|If kids see their parents enjoy reading, they will gradually associate the hobby as a fun and normal activity that they should start doing themselves / Photo By LightField Studios|
It’s no secret that kids who read achieve better in school as it helps improve their concentration, promote analytical thinking, and develop their vocabulary. Reading skills benefit children not only academically but will also lead them to lifelong success. It will teach them the world around them and will also develop their empathy, among other benefits. How then do you cultivate a good reading habit in children?
Associate it with something kids enjoy doing
Anna Mussmann of American magazine The Federalist shares that the real obstacle parents face if they want their kids to be lifelong readers is to actually build that habit of reading. This is because it takes a lot of self-discipline and planning. Her technique to make the process easy is by associating books to children with something they already enjoy doing.
Another way to help your child cultivate good reading habit is by having them see you doing it and actually enjoying what you do. This is because children look for their parents for cues. So, if they see their parents enjoy reading, they will also gradually associate the hobby as a fun and normal activity that they should start doing themselves. Go the extra mile by talking to your children about the book that you are reading. Take some time telling them that you just finished reading a book and how you felt about the content. It is through these talks that children will think that reading books will bring them new information and they can discover ideas to also share with you.
Introduce them to good books
Good books will make every reader want to read more. While finding that book may be challenging from the start, finding good kiddie books is actually easy with the help of the internet. You can likewise visit a library together so you will know the kind of genre that your kid may enjoy reading on their own. Some kids like science fiction, others prefer comic books and mystery. Expose your child to various book genres and find what type they are most interested in.
Children love connection, especially if it comes from their parents. Reading is an activity that will help parents connect with their children and it gives kids a cozy or warm feeling being close to Dad or Mom while reading every night, for instance. Even if the child is a reluctant reader at the start, they are more willing to open the book if their parent is spending time with them doing it.
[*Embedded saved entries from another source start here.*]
(* ===== verification/HttpSafe.v ===== *)
(** * HttpSafe: identity/httpsafe/httpsafe.go

    The egress guard every outbound request of the suite goes through: which
    addresses may be dialed, the dialer that resolves, checks every address and
    dials only what it checked, and the redirect policy.

    Name resolution and the connection itself are the environment's: operations of
    the process state, so that two lookups of one name may differ. URL parsing and
    Unicode case are parameters. Timeouts and transport tuning are left out; a
    lookup that times out is one that fails. *)

From S2P Require Import Prelude GoStrings NetIP.
From Stdlib Require Import Ascii Btauto.

Definition maxRedirects : nat := 10.

Record Guard := { allowHosts : list string; allowNets : list IPNet }.

(** ** The policy *)

(** [ip.To4()] normalised, then the deny list; empty when the address is public. *)
Definition deniedRange (ip : IP) : string :=
  let ip := match To4 ip with Some ip4 => ip4 | None => ip end in
  if IsLoopback ip then "loopback"
  else if IsUnspecified ip then "unspecified"
  else if IsLinkLocalUnicast ip then "link-local"
  else if IsLinkLocalMulticast ip || IsMulticast ip then "multicast"
  else if IsPrivate ip then "private"
  else match To4 ip with
  | Some ip4 =>
      if (octet ip4 0 =? 0)%N then "reserved (0.0.0.0/8)"
      else if (octet ip4 0 =? 100)%N && (N.land (octet ip4 1) 192 =? 64)%N then "carrier-grade NAT (100.64.0.0/10)"
      else if IP_Equal ip4 IPv4bcast then "broadcast"
      else ""
  | None => ""
  end.

Definition ipAllowlisted (g : option Guard) (ip : IP) : bool :=
  match g with None => false | Some g => existsb (fun n => Contains n ip) (allowNets g) end.

Definition checkIP (g : option Guard) (ip : IP) : result unit :=
  if ipAllowlisted g ip then Ok tt
  else if deniedRange ip <>s "" then Err (Plain "egress blocked") else Ok tt.

(** The loops of [ValidateURL] and [DialContext] over the resolved addresses. *)
Fixpoint check_all (g : option Guard) (ips : list IP) : result unit :=
  match ips with
  | [] => Ok tt
  | ip :: ips => match checkIP g ip with Err e => Err e | Ok _ => check_all g ips end
  end.

Section Guards.
(** [strings.ToLower] and [strings.EqualFold]. *)
Context (ToLower : string -> string) (EqualFold : string -> string -> bool).

Definition contains_any (s : string) (chars : list ascii) : bool :=
  existsb (fun a => existsb (fun c => (a =? c)%char) chars) (bytes_of s).

Definition add_host (h : string) (g : Guard) : Guard := {| allowHosts := allowHosts g ++ [h]; allowNets := allowNets g |}.
Definition add_net (n : IPNet) (g : Guard) : Guard := {| allowHosts := allowHosts g; allowNets := allowNets g ++ [n] |}.

(** The single-address block of an address. *)
Definition host_net (ip : IP) : IPNet :=
  match To4 ip with
  | Some ip4 => {| n_IP := ip4; n_Mask := CIDRMask 32 4 |}
  | None => {| n_IP := ip; n_Mask := CIDRMask 128 16 |}
  end.

Fixpoint guard_loop (entries : list string) (g : Guard) : result Guard :=
  match entries with
  | [] => Ok g
  | entry :: entries =>
      let entry := TrimSpace entry in
      if entry =s "" then guard_loop entries g
      else match ParseCIDR entry with
      | Some n => guard_loop entries (add_net n g)
      | None =>
          match ParseIP entry with
          | Some ip => guard_loop entries (add_net (host_net ip) g)
          | None =>
              if contains_any entry ["/"; " "]%char
              then Err (Plain "egress allowlist entry is not a valid hostname, IP, or CIDR")
              else guard_loop entries (add_host (ToLower entry) g)
          end
      end
  end.

Definition NewGuard (allowlist : list string) : result Guard :=
  guard_loop allowlist {| allowHosts := []; allowNets := [] |}.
Make it a night-time routine
If possible, read books to your child each night, recommends UK supplementary education provider Kumon. Making reading as a part of their night routine will allow kids to associate reading with warmth and relaxation. You can agree in advance the number of stories you will be reading in one night so you can avoid the “just one more” request from your child. This is also a good opportunity to quietly and comfortably ask your child about their day or something they did during the day that made their day. Then, they will go to sleep feeling loved and positive.
|Making reading as a part of their night routine will allow kids to associate reading with warmth and relaxation / Photo by Yuganov Konstantin via Shutterstock|
Don’t pressure your child to read
In any circumstance, never pressure your child to read. Child Mind Institute, a New York-based nonprofit dedicated to transforming the lives of kids struggling with learning and health disorders, shared in its site that the right “push” should be the kind that gets them out of their comfort zone and further out. This was supported by child and adolescent psychiatrist. Dr. Harold S. Koplewicz, founder of the nonprofit organization. However, it is important to know how and when to push your child because everyone has a different personality. If you are meeting resistance, think again if what you are doing is for your kid’s best interest or just for yourself. Opt for gentle pressure instead. Pushing kids to read will lead them to associate the feeling of “something forced to do” instead of something they would really want to enjoy doing.
Make library visits fun
Make library visits a mini-adventure with your child, where they can meet new people or encounter new books. If your kid does not own a library card yet, you can get them one to also teach them about responsibility because they will feel a member of the community and the library card is their “rite of passage,” the HuffPost shares. Furthermore, encourage your child to check the books that they find interesting to make the visit more fun. There are other libraries as well that have fun events meant for children, including book signings, crafting, and story time. Take advantage of this for your child’s benefit as it can turn reading as a good social activity. Your local librarian may, moreover, recommend children’s books that you may not yet know.